La casa editrice Tunuè di Latina, in collaborazione con Uisp, ha pubblicato un bellissimo libro a fumetti dedicato a Dorando Pietri, un storia di cuore e di gambe. Leggendole a apprezzandolo, grazie alla bravura di Antonio Recupero e Luca Ferrara, mi sono incuriosito e guardando alcune vecchie ingiallite scartoffie di famiglia ho scoperto che mio nonno, industriale nel campo alimentare, acquistò negli anni Trenta la sua casa natale a Mandrio, una piccola frazione di Correggio. Ora vi troviamo un simpatico bed and breakfast.
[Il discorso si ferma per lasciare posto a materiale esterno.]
(* ===== verification/PrioHeap.v ===== *)
(** * The prioritization fee heap

    core/src/structures/prioritization_fee_heap.rs: the bounded queue the
    transaction replayer and sender draw from.  Each method holds the mutex
    for its whole body, so it is one atomic operation on the state.

    [heap_txs] lists the queued transactions in the order [pop] returns them;
    the [pq_*] functions are the reference queue on that list, and the
    theorems show that the two-index structure of the code (a map of deques
    plus a set of signatures) implements it. *)

From S2P Require Import Prelude BTreeMap Types.

(** ** State and operations *)

(** [PrioritizationFeesHeap], core/src/structures/prioritization_fee_heap.rs:11-21. *)
Record PrioritizationFeesHeap := mkHeap {
  heap_map : list (Z * list SentTransactionInfo);
  heap_signatures : gset Signature;
  max_number_of_transactions : Z;
}.

(** [PrioritizationFeesHeap::new], core/src/structures/prioritization_fee_heap.rs:24-29. *)
Definition heap_new (max : Z) : PrioritizationFeesHeap := mkHeap [] ∅ max.

(** An entry of the map after its front element was taken: [entry.remove()]
    when the deque became empty. *)
Definition heap_put_back (k : Z) (q : list SentTransactionInfo)
    (m : list (Z * list SentTransactionInfo)) : list (Z * list SentTransactionInfo) :=
  match q with [] => bt_remove k m | _ => bt_insert k q m end.

(** [PrioritizationFeesHeap::pop], core/src/structures/prioritization_fee_heap.rs:31-42. *)
Definition heap_pop (h : PrioritizationFeesHeap) :
    outcome (option SentTransactionInfo * PrioritizationFeesHeap) :=
  match bt_last (heap_map h) with
  | Some (k, q) =>
      match q with
      | [] => Panic
      | element :: q' =>
          Done (Some element,
                mkHeap (heap_put_back k q' (heap_map h))
                       (heap_signatures h ∖ {[si_signature element]})
                       (max_number_of_transactions h))
      end
  | None => Done (None, h)
  end.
Dorando Pietri, nato nel 1885, è stato un grande maratoneta passato alla storia per la maratona ai Giochi olimpici di Londra 1908. Dorando nacque in una famiglia di contadini. Nel 1897 il padre Desiderio lasciò i campi per aprire un negozio di frutta a Carpi. Nel settembre del 1904 il più famoso podista italiano dell’epoca, Pericle Pagliani, partecipò ad una gara proprio a Carpi. Si racconta che Pietri, attirato dall’evento, si sia messo a correre dietro Pagliani e sia arrivato insieme a lui, anche se fuori classifica

La maratona olimpica londinese era in programma il 24 luglio 1908. Per la prima volta il percorso si snodava su 42,195 km. Mancavano ormai un paio di chilometri all’arrivo, ma Pietri si trovò a fare i conti con l’enorme dispendio di energie, la stanchezza gli fece perdere lucidità. Arrivato allo stadio, sbagliò strada. I giudici lo fecero tornare indietro, ma Pietri cadde, si rialzò con il loro aiuto ma era ormai stremato.

Era ad appena 200 metri dal traguardo. Attorno a lui sulla pista i giudici di gara e alcuni medici accorsi per soccorrerlo. Pietri cadde altre quattro volte, fu aiutato a rialzarsi ma continuò barcollando ad avanzare verso l’arrivo. Quando riuscì a tagliare il traguardo, sorretto da un giudice e un medico, era esausto.
Il suo tempo finale fu di 2h54’46″4 su 42,195 km. Poco dopo di lui arrivò lo statunitense Johnny Hayes. La squadra americana presentò un reclamo per l’aiuto ricevuto da Pietri che venne accolto. Il correggese fu squalificato e cancellato dall’ordine di arrivo della gara.

Il dramma di Dorando Pietri commosse gli spettatori dello stadio. A compensarlo della mancata medaglia olimpica, la regina Alessandra lo premiò con una coppa d’argento dorato. Il 25 novembre 1908, al Madison Square Garden di New York, andò in scena la rivincita tra Pietri e Hayes. Il richiamo era enorme: ventimila spettatori presenti e altre diecimila persone erano rimaste fuori perché non c’erano più biglietti. Vinse Dorando.
L’ultima gara avvenne il 15 ottobre 1911 a Göteborg in Svezia e si concluse con l’ennesima vittoria di Pietri. In tre anni di professionismo e 46 gare, Dorando Pietri guadagnò oltre 200.000 lire solo di premi. In più riceveva dal suo agente una diaria settimanale di 1250 lire. Morì a Sanremo nel 1942.